The present study considers environment related tax (ERT), energy productivity (ENEP), green innovation (GI), renewable energy (REC), and gross domestic product (GDP) that explains the variation in carbon emissions of the group of seven (G-7) from 1990 to 2020. The empirical analyses include various diagnostic tests, followed by advanced econometric techniques of panel cointegration, Method of Moment Quantile Regression (MMQR), and Dumitrescu & Hurlin panel causality.
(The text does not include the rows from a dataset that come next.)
(* ===== verification/DlgHash.v ===== *)
(** * DlgHash: the dialog table (modules/dialog/dlg_hash.c and dlg_hash.h)

    The dialogs, their hash table, reference counts and state machine.  Dialogs
    are known by address; the doubly linked list of a bucket is the sequence of
    the addresses linked in it.  The members [tl] and [del_tl] of a dialog are the
    nodes at its address in the heaps of the two timers.  An operation runs under
    the lock of the bucket and is one step; [None] is an [abort()] or an access to
    a dialog that was freed. *)

From stdpp Require Import prelude list gmap.
From Stdlib Require Import ZArith Lia.
From S2P Require Import Prelude CString HashFunc DlgTimer.

(** ** Data *)

Inductive dlg_state :=
  | DLG_STATE_UNCONFIRMED | DLG_STATE_EARLY | DLG_STATE_CONFIRMED_NA
  | DLG_STATE_CONFIRMED | DLG_STATE_DELETED.
#[export] Instance dlg_state_eq_dec : EqDecision dlg_state.
Proof. solve_decision. Defined.

(** The numeric values of the states. *)
Definition state_no (q : dlg_state) : Z :=
  match q with
  | DLG_STATE_UNCONFIRMED => 1 | DLG_STATE_EARLY => 2 | DLG_STATE_CONFIRMED_NA => 3
  | DLG_STATE_CONFIRMED => 4 | DLG_STATE_DELETED => 5
  end.

Inductive dlg_event :=
  | DLG_EVENT_TDEL | DLG_EVENT_RPL1xx | DLG_EVENT_RPL2xx | DLG_EVENT_RPL3xx
  | DLG_EVENT_REQPRACK | DLG_EVENT_REQACK | DLG_EVENT_REQBYE | DLG_EVENT_REQ
  | DLG_EVENT_UNKNOWN.
#[export] Instance dlg_event_eq_dec : EqDecision dlg_event.
Proof. solve_decision. Defined.

Definition DLG_DIR_NONE : Z := 0.
Definition DLG_DIR_DOWNSTREAM : Z := 1.
Definition DLG_DIR_UPSTREAM : Z := 2.

(** [struct dlg_cell]: the members the table works with.  [legs] holds the tags of
    the legs in use, the caller's first; [has_bye] is the bit [DLG_FLAG_HASBYE] of
    the flags; [leg_200ok] is [legs_no\[DLG_LEG_200OK\]]. *)
Record dlg_cell := DlgCell {
  d_ref : Z;
  d_h_id : Z;
  d_h_entry : Z;
  d_state : dlg_state;
  d_has_bye : bool;
  d_del_delay : Z;
  d_callid : bytes;
  d_legs : list bytes;
  d_leg_200ok : Z;
}.
Definition with_ref c n := DlgCell n (d_h_id c) (d_h_entry c) (d_state c) (d_has_bye c)
  (d_del_delay c) (d_callid c) (d_legs c) (d_leg_200ok c).
Definition with_h_id c n := DlgCell (d_ref c) n (d_h_entry c) (d_state c) (d_has_bye c)
  (d_del_delay c) (d_callid c) (d_legs c) (d_leg_200ok c).
Definition with_dstate c q := DlgCell (d_ref c) (d_h_id c) (d_h_entry c) q (d_has_bye c)
  (d_del_delay c) (d_callid c) (d_legs c) (d_leg_200ok c).
Definition with_bye c := DlgCell (d_ref c) (d_h_id c) (d_h_entry c) (d_state c) true
  (d_del_delay c) (d_callid c) (d_legs c) (d_leg_200ok c).

(** [struct dlg_entry] *)
Record dlg_entry := DlgEntry { e_cells : list Z; e_next_id : Z; e_cnt : Z }.

(** The dialogs, the table and the timers of the module. *)
Record dlg_sys := DlgSys {
  cells : gmap Z dlg_cell;
  entries : list dlg_entry;
  tmr : timers;
}.
Definition with_cells s m := DlgSys m (entries s) (tmr s).
Definition with_entries s l := DlgSys (cells s) l (tmr s).
Definition with_tmr s t := DlgSys (cells s) (entries s) t.
Definition put_cell s a c := with_cells s (<[a := c]> (cells s)).

(** The module parameter [dlg_del_delay], the clock and the addresses of the
    sentinels of the two timers. *)
Record dlg_env := DlgEnv {
  dlg_del_delay : Z;
  env_ticks : Z;
  env_first : Z;
  env_del_first : Z;
}.

(** ** Creation and linking *)

(** [build_new_dlg]: a zeroed cell in the unconfirmed state, on the bucket of its
    Call-ID; [legs] is filled later. *)
Definition build_new_dlg (size : Z) (callid : bytes) : dlg_cell :=
  DlgCell 0 0 (core_hash callid None size) DLG_STATE_UNCONFIRMED false 0 callid [] 0.

(** [link_dlg_unsafe] on the bucket of the dialog *)
Definition link_dlg_unsafe (s : dlg_sys) (a : Z) : option dlg_sys :=
  c ← cells s !! a;
  e ← entries s !! Z.to_nat (d_h_entry c);
  let c := with_h_id c (e_next_id e) in
  let c := with_ref c (i32 (d_ref c + 1)) in
  let e := DlgEntry (e_cells e ++ [a]) (u32 (e_next_id e + 1)) (u32 (e_cnt e + 1)) in
  Some (with_entries (put_cell s a c) (<[Z.to_nat (d_h_entry c) := e]> (entries s))).

Definition link_dlg (s : dlg_sys) (a extra_refs : Z) : option dlg_sys :=
  s ← link_dlg_unsafe s a;
  c ← cells s !! a;
  Some (put_cell s a (with_ref c (i32 (d_ref c + extra_refs)))).

Definition unlink_unsafe_dlg (s : dlg_sys) (a : Z) : option dlg_sys :=
  c ← cells s !! a;
  e ← entries s !! Z.to_nat (d_h_entry c);
  let e := DlgEntry (filter (λ b, b ≠ a) (e_cells e)) (e_next_id e) (u32 (e_cnt e - 1)) in
  Some (with_entries s (<[Z.to_nat (d_h_entry c) := e]> (entries s))).

(** [destroy_dlg]: out of the timer, then freed together with its timer nodes. *)
Definition destroy_dlg (s : dlg_sys) (a : Z) : option dlg_sys :=
  '(h, _) ← remove_dlg_timer (d_heap (tmr s)) a;
  Some (DlgSys (delete a (cells s)) (entries s)
          (Timers (delete a h) (delete a (ddel_heap (tmr s))))).

(** ** Reference counts *)

Definition ref_dlg_unsafe (s : dlg_sys) (a cnt : Z) : option dlg_sys :=
  c ← cells s !! a;
  Some (put_cell s a (with_ref c (i32 (d_ref c + cnt)))).

Definition unref_dlg_unsafe (env : dlg_env) (s : dlg_sys) (a cnt : Z) : option dlg_sys :=
  c ← cells s !! a;
  let c := with_ref c (i32 (d_ref c - cnt)) in
  let s := put_cell s a c in
  if d_ref c <? 0 then None
  else if d_ref c <=? 0 then
    if (dlg_del_delay env =? 0) && (d_del_delay c =? 0) then
      s ← unlink_unsafe_dlg s a;
      destroy_dlg s a
    else
      '(h, _) ← insert_attempt_dlg_del_timer (ddel_heap (tmr s)) (env_del_first env) a (env_ticks env)
                  (if d_del_delay c =? 0 then dlg_del_delay env else d_del_delay c);
      Some (with_tmr s (put_ddel (tmr s) h))
  else Some s.

(** [_ref_dlg] and [_unref_dlg] *)
Definition ref_dlg : dlg_sys → Z → Z → option dlg_sys := ref_dlg_unsafe.
Definition unref_dlg : dlg_env → dlg_sys → Z → Z → option dlg_sys := unref_dlg_unsafe.

(** [dlg_ondelete], the handler of the delete timer (dlg_handlers.c). *)
Definition dlg_ondelete (s : dlg_sys) (a : Z) : option dlg_sys :=
  c ← cells s !! a;
  if d_ref c <=? 0 then
    s ← unlink_unsafe_dlg s a;
    destroy_dlg s a
  else Some s.

(** ** Lookup *)

(** The first dialog of a bucket that satisfies a test. *)
Fixpoint find_cell (m : gmap Z dlg_cell) (test : dlg_cell → bool) (l : list Z) : option (option Z) :=
  match l with
  | [] => Some None
  | a :: l' => c ← m !! a; if test c then Some (Some a) else find_cell m test l'
  end.

(** Take a reference on what was found. *)
Definition ref_found (s : dlg_sys) (r : option Z) : option (dlg_sys * option Z) :=
  match r with
  | None => Some (s, None)
  | Some a => s ← ref_dlg_unsafe s a 1; Some (s, Some a)
  end.

Definition is_deleted (c : dlg_cell) : bool := bool_decide (d_state c = DLG_STATE_DELETED).

(** [lookup_dlg]: the search stops at the first dialog with the identifier, even
    when that one is refused. *)
Definition lookup_dlg (s : dlg_sys) (h_entry h_id : Z) (active_only : bool)
    : option (dlg_sys * option Z) :=
  if Z.of_nat (length (entries s)) <=? h_entry then Some (s, None)
  else
    e ← entries s !! Z.to_nat h_entry;
    r ← find_cell (cells s) (λ c, d_h_id c =? h_id) (e_cells e);
    match r with
    | None => Some (s, None)
    | Some a =>
        c ← cells s !! a;
        if active_only && is_deleted c then Some (s, None) else ref_found s (Some a)
    end.

Definition get_dlg_by_callid (s : dlg_sys) (callid : bytes) (active_only : bool)
    : option (dlg_sys * option Z) :=
  let h_entry := core_hash callid None (Z.of_nat (length (entries s))) in
  e ← entries s !! Z.to_nat h_entry;
  r ← find_cell (cells s)
        (λ c, negb (active_only && (state_no DLG_STATE_CONFIRMED <? state_no (d_state c)))
              && (Z.of_nat (length (d_callid c)) =? Z.of_nat (length callid))
              && (strncmp (length callid) (d_callid c) callid =? 0)) (e_cells e);
  ref_found s r.

(** A stored string and a string of the message: same length and [strncmp]. *)
Definition str_match (x y : bytes) : bool :=
  (Z.of_nat (length x) =? Z.of_nat (length y)) && (strncmp (length y) x y =? 0).

(** The index of the first callee leg with the given tag, from index [i] on. *)
Fixpoint find_leg (tag : bytes) (legs : list bytes) (i : Z) : option Z :=
  match legs with
  | [] => None
  | t :: legs' => if str_match t tag then Some i else find_leg tag legs' (i + 1)
  end.

(** [match_dialog]: the direction when the dialog matches, and the value it leaves
    in [*dst_leg] either way (-1 stands for [(unsigned int)-1], not set). *)
Definition match_dialog (c : dlg_cell) (callid ftag ttag : bytes) (dst_leg : Z)
    : option Z * Z :=
  if negb (str_match (d_callid c) callid) then (None, dst_leg)
  else
    let caller := default [] (head (d_legs c)) in
    let check (dir : Z) (tag : bytes) (dst : Z) : option Z * Z :=
      if (1 <? length (d_legs c))%nat then
        match find_leg tag (tail (d_legs c)) 1 with
        | Some i => (Some dir, if dst =? -1 then i else dst)
        | None => (None, dst)
        end
      else (if (length tag =? 0)%nat then Some dir else None, dst) in
    if str_match caller ftag then check DLG_DIR_DOWNSTREAM ttag dst_leg
    else if str_match caller ttag then check DLG_DIR_UPSTREAM ftag 0
    else (None, dst_leg).

(** The loop of [get_dlg] over a bucket: the dialog, the direction and the
    destination leg. *)
Fixpoint get_dlg_loop (m : gmap Z dlg_cell) (callid ftag ttag : bytes) (backup dst_leg : Z)
    (l : list Z) : option (option (Z * Z) * Z) :=
  match l with
  | [] => Some (None, dst_leg)
  | a :: l' =>
      c ← m !! a;
      match match_dialog c callid ftag ttag dst_leg with
      | (Some dir, dst) =>
          if is_deleted c then get_dlg_loop m callid ftag ttag backup backup l'
          else Some (Some (a, dir), dst)
      | (None, dst) => get_dlg_loop m callid ftag ttag backup dst l'
      end
  end.

Definition get_dlg (s : dlg_sys) (callid ftag ttag : bytes) (dst_leg : Z)
    : option (dlg_sys * option (Z * Z) * Z) :=
  let h_entry := core_hash callid None (Z.of_nat (length (entries s))) in
  e ← entries s !! Z.to_nat h_entry;
  '(r, dst) ← get_dlg_loop (cells s) callid ftag ttag dst_leg dst_leg (e_cells e);
  match r with
  | None => Some (s, None, dst)
  | Some (a, dir) => s ← ref_dlg_unsafe s a 1; Some (s, Some (a, dir), dst)
  end.

(** ** The state machine *)

(** What [next_state_dlg] reports: the states before and after, the references the
    caller has to drop, whether the event was logged as bogus, and whether the
    state-changed event and the replicated deletion were raised. *)
Record transition := Transition {
  old_state : dlg_state;
  new_state : dlg_state;
  unref : Z;
  bogus : bool;
  changed_raised : bool;
  deletion_replicated : bool;
}.

(** The switches of [next_state_dlg]: the table after the event, [unref] and
    whether the event was bogus. *)
Definition event_switch (env : dlg_env) (s : dlg_sys) (a : Z) (c : dlg_cell) (event : dlg_event)
    (dir last_dst_leg : Z) : option (dlg_sys * Z * bool) :=
  let stay (b : bool) := Some (s, 0, b) in
  let go (q : dlg_state) (u : Z) := Some (put_cell s a (with_dstate c q), u, false) in
  match event with
  | DLG_EVENT_TDEL =>
      match d_state c with
      | DLG_STATE_UNCONFIRMED | DLG_STATE_EARLY =>
          s ← unref_dlg_unsafe env (put_cell s a (with_dstate c DLG_STATE_DELETED)) a 1;
          Some (s, 1, false)
      | DLG_STATE_CONFIRMED_NA | DLG_STATE_CONFIRMED =>
          s ← unref_dlg_unsafe env s a 1;
          Some (s, 0, false)
      | DLG_STATE_DELETED => Some (s, 1, false)
      end
  | DLG_EVENT_RPL1xx =>
      match d_state c with
      | DLG_STATE_UNCONFIRMED | DLG_STATE_EARLY => go DLG_STATE_EARLY 0
      | _ => stay true
      end
  | DLG_EVENT_RPL3xx =>
      match d_state c with
      | DLG_STATE_UNCONFIRMED | DLG_STATE_EARLY => go DLG_STATE_DELETED 1
      | _ => stay true
      end
  | DLG_EVENT_RPL2xx =>
      match d_state c with
      | DLG_STATE_DELETED =>
          if d_has_bye c then stay true
          else
            s ← ref_dlg_unsafe s a 1;
            c ← cells s !! a;
            Some (put_cell s a (with_dstate c DLG_STATE_CONFIRMED_NA), 0, false)
      | DLG_STATE_UNCONFIRMED | DLG_STATE_EARLY => go DLG_STATE_CONFIRMED_NA 0
      | DLG_STATE_CONFIRMED_NA | DLG_STATE_CONFIRMED => stay false
      end
  | DLG_EVENT_REQACK =>
      match d_state c with
      | DLG_STATE_CONFIRMED_NA => go DLG_STATE_CONFIRMED 0
      | DLG_STATE_CONFIRMED | DLG_STATE_DELETED => stay false
      | _ => stay true
      end
  | DLG_EVENT_REQBYE =>
      match d_state c with
      | DLG_STATE_CONFIRMED_NA | DLG_STATE_CONFIRMED =>
          if (dir =? DLG_DIR_DOWNSTREAM) && negb (last_dst_leg =? d_leg_200ok c) then stay false
          else Some (put_cell s a (with_dstate (with_bye c) DLG_STATE_DELETED), 1, false)
      | DLG_STATE_DELETED => stay false
      | _ =>
          if last_dst_leg =? 0 then stay true
          else Some (put_cell s a (with_bye c), 0, false)
      end
  | DLG_EVENT_REQPRACK | DLG_EVENT_REQ =>
      match d_state c with
      | DLG_STATE_EARLY | DLG_STATE_CONFIRMED_NA | DLG_STATE_CONFIRMED => stay false
      | _ => stay true
      end
  | DLG_EVENT_UNKNOWN => stay false
  end.

Definition next_state_dlg (env : dlg_env) (repl_cluster : bool) (s : dlg_sys) (a : Z)
    (event : dlg_event) (dir last_dst_leg : Z) (replicate_events : bool)
    : option (dlg_sys * transition) :=
  c ← cells s !! a;
  '(s, u, b) ← event_switch env s a c event dir last_dst_leg;
  c' ← cells s !! a;
  let old := d_state c in
  let new := d_state c' in
  Some (s, Transition old new u b (bool_decide (old ≠ new))
    (repl_cluster && replicate_events
     && bool_decide (old = DLG_STATE_CONFIRMED_NA ∨ old = DLG_STATE_CONFIRMED)
     && bool_decide (new = DLG_STATE_DELETED))).

(** ** Dialog identifiers: [dlg_get_db_id] and [dlg_parse_db_id] *)

Definition dlg_get_db_id (h_entry h_id : Z) : Z := Z.lor (u64 (Z.shiftl h_entry 32)) h_id.
Definition dlg_parse_db_id (did : Z) : Z * Z :=
  (u32 (Z.shiftr did 32), u32 (Z.land did 0xFFFFFFFF)).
The findings reveal the presence of cross-sectional dependence, heterogeneous slope models, and mixed order of integration. Moreover, long term cointegration association is confirmed by Westerlund panel cointegration. The results of MMQR report that renewable energy, green innovation, and environmental taxes significantly mitigate carbon emissions, while GDP cause rise in CO2 emissions in the G-7 economies. These results are also validated by the outcomes of Quantile Regressions. Finally, a bi-directional causal association is confirmed amongst all the factors under investigations in this study. The G-7 economies should focus on renewable energy consumption (REC), encouragement and support of green innovations (GI) and initiatives to boost energy productivity (ENEP). Moreover, the policy makers should consider the crucial coordination among environmental taxes, energy productivity, renewable energy, green innovation as these factors have a strong influence on each other.